What is the purpose of the PySpark transform() function and how can it be used in a practical scenario with an example? 2

What is the purpose of the PySpark transform() function and how can it be used in a practical scenario with an example?

The PySpark transform() function is used to apply a function to each element in a specified Spark Resilient Distributed Dataset (RDD). Its purpose is to transform the data within an RDD into a different format or structure, allowing for easier analysis and manipulation.
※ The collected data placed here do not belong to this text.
Lemma refers_user guard a p : page_ok p ->
  let e := refers p (uflags guard a) in
  PTE_ADDR e = V2P p /\ P2V (PTE_ADDR e) = p /\ Z.land e PTE_P <> 0 /\ (Z.land e PTE_U = 0 <-> guard = Some a).
Proof.
  intros Hp e. destruct (uflags_range guard a) as (Hc & H1 & H2). destruct (refers_parts kend Hkend p (uflags guard a) Hp H1) as (E1 & E2 & _).
  destruct (page_phys kend Hkend p Hp) as (_ & Hr & Hm & Epv). split; [done|]. split; [unfold e; by rewrite E1|]. split.
  - rewrite land_1. unfold e, refers. zlia.
  - assert (Z.land e PTE_U = Z.land (PTE_FLAGS e) PTE_U) as ->.
    { unfold PTE_FLAGS. rewrite <-Z.land_assoc. done. }
    unfold e. rewrite E2. unfold uflags. by case_decide.
Qed.

Lemma uva2ka_ok k l pgdir tab pg guard top a p :
  space k l pgdir tab pg guard top -> pg a = Some p ->
  uva2ka pgdir a k = Ok (if decide (guard = Some a) then 0 else p, k).
Proof.
  intros Hs Ea. destruct (space_walk k l pgdir tab pg guard top a p false Hs Ea) as (pte & E & _ & _ & El).
  destruct (space_page _ _ _ _ _ _ _ _ _ Hs Ea) as (_ & _ & Hok & _). destruct (refers_user guard a p Hok) as (_ & R2 & R3 & R4).
  unfold uva2ka. rewrite (sr_bind_run _ _ _ _ _ E). unfold load, sr_gets. erewrite sr_bind_run by done. rewrite El, (proj2 (Z.eqb_neq _ _) R3).
  case_decide as Hd.
  - by rewrite (proj2 R4 Hd).
  - rewrite (proj2 (Z.eqb_neq _ _)) by (rewrite R4; done). by rewrite R2.
Qed.

(** [copyout] within a page, and into the guard page. *)
Lemma copyout_in k0 L0 k l pgdir tab pg guard top u va bs :
  let a := va / 4096 * 4096 in
  built k0 L0 k l pgdir tab pg guard top u -> 0 <= va < top -> guard <> Some a -> bs <> [] -> va + Z.of_nat (length bs) <= a + 4096 -> Forall is_byte bs ->
  exists k', copyout pgdir va bs k = Ok (0, k') /\ built k0 L0 k' l pgdir tab pg guard top (put_bytes u va bs).
Proof.
  intros a Hb Hva Hg Hbs Hlen Hok. pose proof (bu_space _ _ _ _ _ _ _ _ _ _ Hb) as Hs. pose proof (sp_top _ _ _ _ _ _ _ Hs) as Htop. unfold KERNBASE in Htop.
  destruct (sp_map _ _ _ _ _ _ _ Hs a) as (p & Ea & _); [unfold a; zlia | unfold a; zlia |].
  assert (0 < Z.of_nat (length bs)) as Hl0 by (destruct bs; [done | cbn; lia]).
  pose proof (uva2ka_ok _ _ _ _ _ _ _ _ _ Hs Ea) as E. rewrite decide_False in E by done.
  destruct (space_page _ _ _ _ _ _ _ _ _ Hs Ea) as (_ & _ & Hp & _). assert (p <> 0) as Hp0 by (destruct Hp as (_ & _ & _ & ? & _); lia).
  unfold copyout. replace (Z.to_nat (Z.of_nat (length bs) / PGSIZE + 2)) with (S (S (Z.to_nat (Z.of_nat (length bs) / PGSIZE)))) by (unfold PGSIZE; zlia).
  cbn [copyout_loop]. rewrite (proj2 (Z.ltb_lt _ _) Hl0). rewrite PGROUNDDOWN_eq by lia. fold a. rewrite (sr_bind_run _ _ _ _ _ E), (proj2 (Z.eqb_neq _ _) Hp0).
  set (n := if Z.of_nat (length bs) <? _ then _ else _). assert (n = Z.of_nat (length bs)) as -> by (unfold n, PGSIZE; case_match; lia).
  rewrite Nat2Z.id, firstn_all, drop_all. unfold set_mem, sr_modify. erewrite sr_bind_run by done. cbn [length Z.of_nat Z.ltb Z.compare].
  eexists. split; [done|]. pose proof (built_put _ _ _ _ _ _ _ _ _ _ a p (va - a) bs Hb Ea ltac:(unfold a; zlia) ltac:(lia) Hok) as Hput.
  by replace (a + (va - a)) with va in Hput by lia.
Qed.

Lemma copyout_guard k l pgdir tab pg top va bs :
  let a := va / 4096 * 4096 in
  space k l pgdir tab pg (Some a) top -> 0 <= va < top -> bs <> [] -> copyout pgdir va bs k = Ok (-1, k).
Proof.
  intros a Hs Hva Hbs. pose proof (sp_top _ _ _ _ _ _ _ Hs) as Htop. unfold KERNBASE in Htop.
  destruct (sp_map _ _ _ _ _ _ _ Hs a) as (p & Ea & _); [unfold a; zlia | unfold a; zlia |].
  assert (0 < Z.of_nat (length bs)) as Hl0 by (destruct bs; [done | cbn; lia]).
  pose proof (uva2ka_ok _ _ _ _ _ _ _ _ _ Hs Ea) as E. rewrite decide_True in E by done.
  unfold copyout. cbn [copyout_loop]. rewrite (proj2 (Z.ltb_lt _ _) Hl0). rewrite PGROUNDDOWN_eq by lia. fold a. by rewrite (sr_bind_run _ _ _ _ _ E).
Qed.

(** [clearpteu] makes a page the guard. *)
Lemma clear_bit2 e : 0 <= e < 2 ^ 32 -> e mod 8 = 7 -> Z.land e (u32 (Z.lnot PTE_U)) = e - 4.
Proof.
  intros He Hm. assert (Z.ldiff 4 e = 0) as Hd.
  { apply Z.bits_inj'. intros n Hn. rewrite Z.ldiff_spec, Z.testbit_0_l. change 4 with (2 ^ 2).
    destruct (decide (n = 2)) as [->|Hne]; [|by rewrite Z.pow2_bits_false by lia].
    rewrite Z.pow2_bits_true, (Z.testbit_odd e), Z.shiftr_div_pow2 by lia. pose proof (Zmod_odd (e / 2 ^ 2)) as Ho. destruct (Z.odd _); [done | zlia]. }
  rewrite (Z.sub_nocarry_ldiff e 4 Hd), Z.ldiff_land. change (u32 (Z.lnot PTE_U)) with (Z.land (Z.lnot 4) (Z.ones 32)).
  rewrite Z.land_assoc, (Z.land_comm (Z.land _ _)), Z.land_assoc. f_equal. rewrite Z.land_comm, Z.land_ones by lia. apply Z.mod_small. lia.
Qed.

Lemma clear_built k0 L0 k l pgdir tab pg top u g :
  built k0 L0 k l pgdir tab pg None top u -> 0 <= g < top -> g mod 4096 = 0 ->
  exists k', clearpteu pgdir g k = Ok (tt, k') /\ built k0 L0 k' l pgdir tab pg (Some g) top u.
Proof.
  intros Hb Hg Hgal. pose proof (bu_space _ _ _ _ _ _ _ _ _ _ Hb) as Hs. pose proof (sp_top _ _ _ _ _ _ _ Hs) as Htop. unfold KERNBASE in Htop.
  destruct (sp_map _ _ _ _ _ _ _ Hs g Hg Hgal) as (p & Eg & _). destruct (space_page _ _ _ _ _ _ _ _ _ Hs Eg) as (_ & _ & Hp & _).
  destruct (space_walk k l pgdir tab pg None top g p false Hs Eg) as (pte & E & Hp0 & Ept & El). change (uflags None g) with 7 in El.
  destruct (page_phys kend Hkend p Hp) as (_ & Hr & Hm & _). destruct (refers_parts kend Hkend p 7 Hp ltac:(lia)) as (_ & _ & He).
  assert (Z.land (load32 (k_mem k) pte) (u32 (Z.lnot PTE_U)) = refers p 3) as Ew.
  { rewrite El, clear_bit2; [unfold refers; lia | done | unfold refers; zlia]. }
  pose proof (sp_vm _ _ _ _ _ _ _ Hs) as Hv. pose proof (vm_free _ _ _ _ _ Hv) as Hf.
  destruct (store_entry kend (k_mem k) pgdir tab g pte (refers p 3) (vm_tabs _ _ _ _ _ Hv) ltac:(lia)) as (S1 & S2 & S3 & S4); [unfold refers, PHYSTOP in *; lia | done |].
  eexists. split.
  { unfold clearpteu. rewrite (sr_bind_run _ _ _ _ _ E), (proj2 (Z.eqb_neq _ _) Hp0). unfold load, sr_gets. erewrite sr_bind_run by done. rewrite Ew. reflexivity. }
  destruct Hb as [_ Hpg Hm0 Hu].
  assert (forall a, 0 <= a < KERNBASE -> a mod 4096 = 0 -> entry (store32 (k_mem k) pte (refers p 3)) tab a = if decide (a = g) then refers p 3 else entry (k_mem k) tab a) as He'.
  { intros a Ha Hal. unfold KERNBASE in Ha. case_decide as Hd; [by subst|]. apply S3; [lia | zlia]. }
  constructor; cbn [k_mem].
  - constructor; cbn [k_mem].
    + apply vm_store; [done | apply store32_ok, Hf | done | done].
    + apply Hs.
    + intros a Ha Hal. destruct (sp_map _ _ _ _ _ _ _ Hs a Ha Hal) as (q & Eq & En). exists q. split; [done|]. rewrite He' by (unfold KERNBASE; lia || done).
      unfold uflags in *. destruct (decide (a = g)) as [->|Hd].
      * rewrite decide_True by done. congruence.
      * by rewrite decide_False by congruence.
    + apply Hs.
    + intros a Ha Hal. rewrite He' by (done || lia). rewrite decide_False by lia. by apply Hs.
    + apply Hs.
  - done.
  - intros x Hx. rewrite S4; [by apply Hm0|]. intros (q & Ho & Hq)%(table_byte_owned _ _ pg). apply (Hx q); [|done]. apply Hpg. by right.
  - intros va Hva. rewrite <-Hu by done. unfold ubyte. destruct (pg (va / 4096 * 4096)) as [q|] eqn:Eq; [|done].
    destruct (space_page _ _ _ _ _ _ _ _ _ Hs Eq) as (_ & _ & Hq & _ & Hqd & Hqt). apply S4.
    apply (page_not_table kend _ _ _ q _ (vm_tabs _ _ _ _ _ Hv) Hq Hqd Hqt). zlia.
Qed.

End Space.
This function is commonly used in big data processing and machine learning applications.

Practically, this function can be used in scenarios where data needs to be manipulated before further analysis. For example, let’s say we have a dataset containing information about customer purchases. We want to calculate the total amount spent by each customer and return the result in a new RDD. We can use the transform() function to map each purchase record in the original RDD to the corresponding customer and then reduce the data by summing up the total amount spent by each customer. This transformed RDD can then be used for further analysis, such as identifying top-spending customers or creating personalized marketing strategies. Overall, the transform() function allows for efficient data processing and helps to extract valuable insights from large datasets.

PySpark provides two transform() functions one with DataFrame and another in pyspark.sql.functions.

In this article, I will explain the syntax of these two functions and explain with examples. First, let’s create the DataFrame.


# Imports
from pyspark.sql import SparkSession

# Create SparkSession
spark = SparkSession.builder 
            .appName('SparkByExamples.com') 
            .getOrCreate()

# Prepare Data
simpleData = (("Java",4000,5), 
    ("Python", 4600,10),  
    ("Scala", 4100,15),   
    ("Scala", 4500,15),   
    ("PHP", 3000,20),  
  )
columns= ["CourseName", "fee", "discount"]

# Create DataFrame
df = spark.createDataFrame(data = simpleData, schema = columns)
df.printSchema()
df.show(truncate=False)

1. PySpark DataFrame.transform()

The pyspark.sql.DataFrame.transform() is used to chain the custom transformations and this function returns the new DataFrame after applying the specified transformations.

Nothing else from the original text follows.